Stored data entries:
== Segment start ==

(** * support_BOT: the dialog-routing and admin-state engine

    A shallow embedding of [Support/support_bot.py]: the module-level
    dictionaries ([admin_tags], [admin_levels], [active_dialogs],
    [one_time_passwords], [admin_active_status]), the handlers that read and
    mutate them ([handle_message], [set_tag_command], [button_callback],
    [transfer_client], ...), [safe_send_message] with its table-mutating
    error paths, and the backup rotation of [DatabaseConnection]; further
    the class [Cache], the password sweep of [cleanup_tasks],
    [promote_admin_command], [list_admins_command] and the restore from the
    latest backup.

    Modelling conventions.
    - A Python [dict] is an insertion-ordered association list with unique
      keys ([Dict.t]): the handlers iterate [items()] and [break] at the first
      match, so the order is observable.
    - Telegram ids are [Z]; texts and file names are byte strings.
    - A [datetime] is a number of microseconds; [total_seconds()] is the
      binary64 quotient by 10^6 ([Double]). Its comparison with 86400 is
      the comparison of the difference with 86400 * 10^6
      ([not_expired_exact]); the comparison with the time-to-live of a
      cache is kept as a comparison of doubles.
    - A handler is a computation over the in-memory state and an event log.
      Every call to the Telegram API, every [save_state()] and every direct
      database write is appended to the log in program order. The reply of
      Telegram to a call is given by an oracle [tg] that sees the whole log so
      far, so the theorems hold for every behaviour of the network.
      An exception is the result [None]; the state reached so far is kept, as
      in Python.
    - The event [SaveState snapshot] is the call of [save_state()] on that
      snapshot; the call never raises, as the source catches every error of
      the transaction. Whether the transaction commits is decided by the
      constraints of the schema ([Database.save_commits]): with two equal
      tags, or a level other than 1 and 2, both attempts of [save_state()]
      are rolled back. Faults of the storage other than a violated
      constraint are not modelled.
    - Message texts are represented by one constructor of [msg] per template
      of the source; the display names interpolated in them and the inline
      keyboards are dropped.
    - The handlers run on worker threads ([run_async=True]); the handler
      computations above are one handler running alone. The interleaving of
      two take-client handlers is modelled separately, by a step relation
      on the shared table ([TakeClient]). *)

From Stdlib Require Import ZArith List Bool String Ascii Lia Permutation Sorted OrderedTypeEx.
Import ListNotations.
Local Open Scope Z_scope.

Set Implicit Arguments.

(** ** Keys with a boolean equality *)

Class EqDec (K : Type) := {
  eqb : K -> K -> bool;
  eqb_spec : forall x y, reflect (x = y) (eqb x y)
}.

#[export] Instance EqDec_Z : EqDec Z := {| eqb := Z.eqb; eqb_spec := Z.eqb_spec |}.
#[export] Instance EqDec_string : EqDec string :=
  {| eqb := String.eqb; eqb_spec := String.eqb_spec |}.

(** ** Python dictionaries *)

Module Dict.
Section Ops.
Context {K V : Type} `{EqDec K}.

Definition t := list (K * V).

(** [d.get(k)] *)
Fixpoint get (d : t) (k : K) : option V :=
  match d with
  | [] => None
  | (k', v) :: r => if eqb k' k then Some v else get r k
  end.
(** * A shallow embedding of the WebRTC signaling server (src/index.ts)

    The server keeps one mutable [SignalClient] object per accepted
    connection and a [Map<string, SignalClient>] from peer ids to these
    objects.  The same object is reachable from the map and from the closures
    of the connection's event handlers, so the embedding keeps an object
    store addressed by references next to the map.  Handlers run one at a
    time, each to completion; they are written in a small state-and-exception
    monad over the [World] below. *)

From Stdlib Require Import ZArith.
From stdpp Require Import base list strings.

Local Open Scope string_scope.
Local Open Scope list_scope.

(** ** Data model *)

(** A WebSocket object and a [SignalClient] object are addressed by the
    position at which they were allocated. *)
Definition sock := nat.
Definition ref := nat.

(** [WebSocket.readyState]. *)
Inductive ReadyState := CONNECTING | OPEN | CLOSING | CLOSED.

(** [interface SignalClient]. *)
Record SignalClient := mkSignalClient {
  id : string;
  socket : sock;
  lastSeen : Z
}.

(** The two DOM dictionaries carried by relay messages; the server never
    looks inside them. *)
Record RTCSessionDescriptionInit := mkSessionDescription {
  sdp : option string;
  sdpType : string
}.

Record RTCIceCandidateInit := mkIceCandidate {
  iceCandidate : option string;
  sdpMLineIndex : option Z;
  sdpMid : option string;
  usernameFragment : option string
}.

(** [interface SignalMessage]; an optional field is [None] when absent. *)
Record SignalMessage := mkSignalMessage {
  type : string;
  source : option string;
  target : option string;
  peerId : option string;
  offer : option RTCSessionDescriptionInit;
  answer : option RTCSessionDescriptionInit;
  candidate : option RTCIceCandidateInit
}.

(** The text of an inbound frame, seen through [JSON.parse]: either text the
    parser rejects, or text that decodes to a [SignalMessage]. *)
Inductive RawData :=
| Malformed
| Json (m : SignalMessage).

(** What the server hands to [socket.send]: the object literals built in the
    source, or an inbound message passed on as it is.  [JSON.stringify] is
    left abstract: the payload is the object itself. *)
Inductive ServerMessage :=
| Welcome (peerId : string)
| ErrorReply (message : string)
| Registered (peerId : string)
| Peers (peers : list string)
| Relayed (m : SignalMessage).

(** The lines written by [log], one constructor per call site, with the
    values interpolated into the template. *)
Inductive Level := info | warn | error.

== Segment end ==

- [Task details]: Start with the line above that contains "lastSeen : Z" and stop after the line that contains "iceCandidate : option string;". Output those lines exactly, and only those.

- [Answer to the exercise]:
  lastSeen : Z
}.

(** The two DOM dictionaries carried by relay messages; the server never
    looks inside them. *)
Record RTCSessionDescriptionInit := mkSessionDescription {
  sdp : option string;
  sdpType : string
}.

Record RTCIceCandidateInit := mkIceCandidate {
  iceCandidate : option string;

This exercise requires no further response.